The group could sing. The individual pyrotechnics of the
singers were less conspicuous than those of similar groups trained
in London or Paris and there seemed to be less variation in attack
and emphasis, but the ensemble singing, which is what such a
group must master if it is to achieve a good reputation, was as
good as any I had ever heard. There was less exhibitionism, less
dramatic effect for effect’s sake, than in a comparable American
group, but a much nobler end result. If one demanded exciting
solo work from either individual singers or the various choirs, he
would not find it here, but if one sought a powerful and authentic
total effect, here it was. The voices were wonderfully modulated,
finely matched and superbly disciplined. It was obvious from the
first note that Don Morondo had his group under control and
that they sang pretty much as he wanted them to sing. I left the
theater, thinking, It was worth the trip north to hear such music.

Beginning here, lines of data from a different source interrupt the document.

(* ===== verification/Loader.v ===== *)
(** * Loading packages

    Models [internal/capability/source.go] and [loader.go]: the checks on
    package and artifact names, and the loading of a package into the snapshot
    store through one staging transaction. The operating system's files are
    the records [packageRoot] and [packageDirectory], Go's interfaces of those
    names; [OpenRegularFile] of [source_unix.go] is modelled over the system
    calls it makes. *)
From stdpp Require Import relations.
From Stdlib Require Import Ascii String.
From S2P Require Import Prelude GoStrings Limits Sha256 Regex Utf8 Json Text Snapshot SnapshotService Records Yaml Manifest Skill.
Local Open Scope string_scope.
Local Open Scope list_scope.
Local Open Scope Z_scope.

(** ** Names and paths *)

Definition path_separators : string := String "/" (String backslash (String backslash "")).

Definition validatePackageComponent (name : string) : result error unit :=
  fail_if String.eqb name "" || String.eqb name "." || String.eqb name ".." || ContainsAny name path_separators
    with Errorf "invalid package directory name %q" [FStr name] else
  Ok tt.

Definition splitSafePath (relative : string) : result error (list string) :=
  fail_if String.eqb relative "" || negb (String.eqb relative (path_Clean relative)) || HasPrefix relative "/"
          || ContainsByte relative backslash
    with Errorf "unsafe package-relative path %q" [FStr relative] else
  let parts := Split relative "/" in
  let! _ := rfold (λ _ part, validatePackageComponent part) tt parts in
  Ok parts.

Definition sortedPackageNames (names : list string) : result error (list string) :=
  let! _ := rfold (λ _ name, validatePackageComponent name) tt names in
  Ok (merge_sort str_le names).

(** ** Files *)

(** An open file, its size according to [fstat], and the error of closing it. *)
Record packageFile := mkFile { fl_reader : reader; fl_size : Z; fl_close : option error }.
Record packageDirectory := mkDirectory { pd_OpenRegularFile : string → result error packageFile }.
Record packageRoot := mkRoot {
  pr_PackageNames : result error (list string);
  pr_OpenPackage : string → result error packageDirectory;
}.

(** What [source_unix.go] asks of the operating system: resolving a path,
    opening the root, [dup], [openat] of a directory and of a file (both
    without following symbolic links), the names [ReadDir] lists, and the file
    type and size that [fstat] reports. *)
Class UnixFiles := {
  fd : Type;
  filepath_Abs : string → result error string;
  EvalSymlinks : string → result error string;
  open_directory : string → result error fd;
  Dup : fd → result error fd;
  ReadDir : fd → result error (list string);
  openat_directory : fd → string → result error fd;
  openat_file : fd → string → result error fd;
  fstat_regular : fd → result error (bool * Z);
  fd_reader : fd → reader;
  fd_close : fd → option error;
}.

(** [if err != nil { return nil, fmt.Errorf("...: %w", err) }] *)
Definition wrapping {A} (fmt : string) (args : list fmt_arg) (r : result error A) : result error A :=
  match r with Ok x => Ok x | Err e => Err (Wrapf fmt args e) end.

Section unix.
Context `{UnixFiles}.

(** The loop over [parts[:len(parts)-1]]; the closing of the descriptors it
    leaves, whose errors the code drops, is not modelled. *)
Fixpoint open_directories (directory : fd) (components : list string) : result error fd :=
  match components with
  | [] => Ok directory
  | component :: rest =>
      let! next := wrapping "open package path component %q: %w" [FStr component] (openat_directory directory component) in
      open_directories next rest
  end.

Definition OpenRegularFile (directory : fd) (relative : string) : result error packageFile :=
  let! parts := splitSafePath relative in
  let! copy := wrapping "duplicate package directory handle: %w" [] (Dup directory) in
  let! parent := open_directories copy (removelast parts) in
  let! file := wrapping "open package artifact %q: %w" [FStr relative] (openat_file parent (List.last parts "")) in
  let! '(regular, size) := wrapping "inspect package artifact %q: %w" [FStr relative] (fstat_regular file) in
  fail_if negb regular with Errorf "package artifact %q is not a regular file" [FStr relative] else
  Ok (mkFile (fd_reader file) size (fd_close file)).

Definition OpenPackage (root : fd) (name : string) : result error packageDirectory :=
  let! _ := validatePackageComponent name in
  let! directory := wrapping "open package directory %q: %w" [FStr name] (openat_directory root name) in
  Ok (mkDirectory (OpenRegularFile directory)).

Definition PackageNames (root : fd) : result error (list string) :=
  let! copyFile := wrapping "duplicate package root handle: %w" [] (Dup root) in
  let! entries := wrapping "enumerate package root: %w" [] (ReadDir copyFile) in
  sortedPackageNames (List.filter (λ name, negb (String.eqb name "." || String.eqb name "..")) entries).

Next day I met Morondo, and close up he was even more
impressive than he had been on the podium. He was taller than
I had thought, had very blue eyes, a quiet voice and a most
infectious smile. He wore an attractive jacket with no lapels and
reminded me of a younger Toscanini. It was painful to discover
that his life had been that of nearly every creative figure in Spain,
an endless duplication of demanding jobs which taken together
had barely paid enough wages for him to live and do the work of
which he was capable. A pupil of a pupil of the Frenchman Dukas,
Morondo had in recent years simplified his life: he now served as
professor at the normal school, professor at the consistory,
director of the orchestra, director of the choral group, lecturer at
the university, plus teacher, advisor, consultant and friend to all
young musicians in the area. In spite of this deluge he maintained
a youthful appearance and a lively humor.
I began, ‘Maestro, I’ve come to Pamplona to see you because
in Avila I found myself perplexed about the problem of Spanish
music.’
‘I am too,’ he replied.
‘I’ve always heard of Felipe Pedrell [1841-1922] as the patron
saint of modern Spanish music…’
I was not allowed to finish, for at the name of that great
musicologist whose theories had inspired Albéniz, Granados,
Turina and Falla, Morondo’s face lit up and he cried, ‘He was the
master of us all.’
‘But what actually did he accomplish?’
‘He sent us back to Spanish themes, to the great work done by
unknown Spanish song writers of the fifteenth and sixteenth
centuries. You might say that all we’ve done has been built upon
the bones of Pedrell.’
‘Two problems confuse me.’ I said. ‘First, Pedrell in Spanish
music seems to me like Squarcione in north Italian painting. Each
was a notable teacher, but neither left much of his own work for
us to hear or see. For twenty years I’ve been interested in Pedrell
and I’ve yet to hear a note he wrote,’
‘That can be corrected. I’ll bring you his songbooks tomorrow.’
‘Are there any recordings of his songs?’
‘Actual recordings? No. But you hear Pedrell in all Spanish
music. His songs live in all of us.’ (During the rest of my stay in
Spain I was not to hear a single note that Pedrell wrote, nor have
I yet, but I sensed him to be a more important musician than
many whose names and works I knew well.)
‘Second problem. The individual themes that Pedrell brought
to the attention of his group…Let’s say the ones I hear in the four
composers we named…They’re some of the greatest themes in
contemporary music. Better I’d say than similar national themes
I find in Brahms, Dvorák, Smetana or Bartók.’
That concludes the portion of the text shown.